Local health experts warning that the heat wave engulfing the Chattanooga metro area is a particular threat to diabetes sufferers.

"Heat increases people's metabolism, so rapid-acting insulin may be absorbed more quickly," said Deborah LaGoo, a registered nurse and certified diabetics educator with CHI Memorial's Diabetic and Nutrition Center. "People are more likely to be outdoors, and if they have increased activity, that can lead to low blood sugars."

As temperatures soar near 100 degrees this week, LaGoo recommends diabetics carry glucose tablets so they can quickly adjust their blood sugar if needed. Failure to do so can cause a diabetic to lose consciousness.

Tennessee ranks second nationally in the percentage of people suffering from Type 2 diabetes, the most common form of the disease, according to the Robert Wood Johnson Foundation. An estimated 13 percent of Tennesseans have the disease.

One reason is that many of us are overweight.


A survey published this spring by the website Wallet ranked Chattanooga as the sixth "fattest city" in the U.S. Memphis was No. 1, Knoxville was 12th and Nashville 14th.

Diabetics who have numbness in their feet, a common complication, are at particular risk, said Dr. John Gwin, medical director for CHI Memorial's Wound Healing Center. The numbness occurs because high blood sugar levels damage the nerves in the feet.

If their feet cannot feel pain, diabetics may walk barefoot on hot sidewalks, or develop a cut, blister or wound and not recognize they are injured until the wound gets infected, Gwin said.

Even switching from normal shoes to sandals or flip-flops can cause problems, he said, because the different shoes may cause blisters. He recommends special shoes for diabetics. "They may not be the most stylish, but special diabetic shoes have inserts, and padding, and plenty of room."

But trying to avoid blisters by not exercising is the wrong thing to do, Gwin said.

"We see a lot people with these problems, where their activity gets more limited, and they get in a downward spiral," he said. Lack of exercise leads to health problems that make it even harder to exercise.

Diabetes itself can make treatment of foot problems more difficult, Gwin said.

"Infections are complex, and you often have multiple bacteria," he said. "In areas that don't have a lot of blood flow [such as parts of the foot], antibiotics don't get to them very well."

If the infection can't be treated with antibiotics, a last resort would be to amputate a toe or even an entire foot.
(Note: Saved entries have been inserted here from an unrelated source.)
(** * Playwright userscript manager: match patterns, catalog, injection plan,
      storage bridge and the GM_xmlhttpRequest bridge

    A shallow embedding of [userscript-runner.js], of the bridge functions of
    [main.js] and of the request, storage and tab functions of
    [gm-api-polyfill.js], followed by the properties that were checked
    against it.

    Conventions of the embedding.
    - A JavaScript string is a [string]; one [ascii] stands for one code unit
      (code units above 255 are outside the model).
    - A JavaScript exception is explicit: fallible code returns a [completion],
      and [try_catch] is the [try { } catch (e) { }] statement.
    - [console.*] output is not part of the state, except where a result
      constructor records which message was logged. *)

From Stdlib Require Import ZArith Lia Ascii String List Bool.
From stdpp Require Import base gmap strings list.

Local Open Scope char_scope.

(** ** Exceptions *)

Inductive exn : Type :=
| TypeError
| SyntaxError
| AbortError
| ErrorMsg (msg : string).

Inductive completion (A : Type) : Type :=
| Normal (a : A)
| Throw (e : exn).
Arguments Normal {A} a.
Arguments Throw {A} e.

Definition cbind {A B} (m : completion A) (k : A → completion B) : completion B :=
  match m with
  | Normal a => k a
  | Throw e => Throw e
  end.

Definition try_catch {A} (body : completion A) (handler : exn → completion A)
  : completion A :=
  match body with
  | Normal a => Normal a
  | Throw e => handler e
  end.

#[global] Instance completion_ret : MRet completion := λ A a, Normal a.
#[global] Instance completion_bind : MBind completion := λ A B k m, cbind m k.

(** ** String primitives of the host language *)

Module JS.

(** Line terminators: the characters [.] does not match. *)
Definition isLineTerminator (c : ascii) : bool :=
  let n := nat_of_ascii c in (n =? 10)%nat || (n =? 13)%nat.

(** White space in the sense of [\s] and of [String.prototype.trim]. *)
Definition isWhiteSpace (c : ascii) : bool :=
  let n := nat_of_ascii c in
  ((9 <=? n)%nat && (n <=? 13)%nat) || (n =? 32)%nat || (n =? 160)%nat.

Definition isAsciiAlnum (c : ascii) : bool :=
  let n := nat_of_ascii c in
  ((48 <=? n)%nat && (n <=? 57)%nat)
  || ((65 <=? n)%nat && (n <=? 90)%nat)
  || ((97 <=? n)%nat && (n <=? 122)%nat).

Definition mem (c : ascii) (cs : list ascii) : bool :=
  existsb (Ascii.eqb c) cs.

(** [s.startsWith(p)] *)
Fixpoint startsWith (s p : string) : bool :=
  match p, s with
  | EmptyString, _ => true
  | String _ _, EmptyString => false
  | String a p', String b s' => Ascii.eqb a b && startsWith s' p'
  end.

(** [s.endsWith(p)] *)
Definition endsWith (s p : string) : bool :=
  startsWith (String.rev s) (String.rev p).

(** [s.includes(sub)] *)
Fixpoint includes (s sub : string) : bool :=
  startsWith s sub ||
  match s with
  | EmptyString => false
  | String _ s' => includes s' sub
  end.

(** [s.substring(n)] *)
Fixpoint substring (n : nat) (s : string) : string :=
  match n, s with
  | O, _ => s
  | S n', String _ s' => substring n' s'
  | S _, EmptyString => EmptyString
  end.

Fixpoint trimStart (s : string) : string :=
  match s with
  | String c s' => if isWhiteSpace c then trimStart s' else s
  | EmptyString => EmptyString
  end.

(** [s.trim()] *)
Definition trim (s : string) : string :=
  String.rev (trimStart (String.rev (trimStart s))).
Early treatment is key, he said. "Our rate of healing when we can get to people in time is pretty good," Gwin said. "We like our amputation rates to be less than 10 percent of our patients."

Diabetics with numbness in their feet should check their feet regularly, either by hand or by using a mirror if that is easier, he said.

The other threat to diabetics from hot weather is that insulin may be less effective.

"Storage of insulin and test strips is an issue," LaGoo said. "Heat can damage them and make them ineffective." She recommends wrapping insulin and test strips in a towel and putting them on ice or in a cooler, being careful not to place them directly on the ice.

Diabetics using an insulin pump should change their cartridges as often as once a day rather than the normal once every three days, she said, because the heat can break down the insulin in the cartridge.

LaGoo also recommended a checkup to determine if you have an early stage of diabetes. "A lot of people are going around with pre-diabetes who don't know it," she said.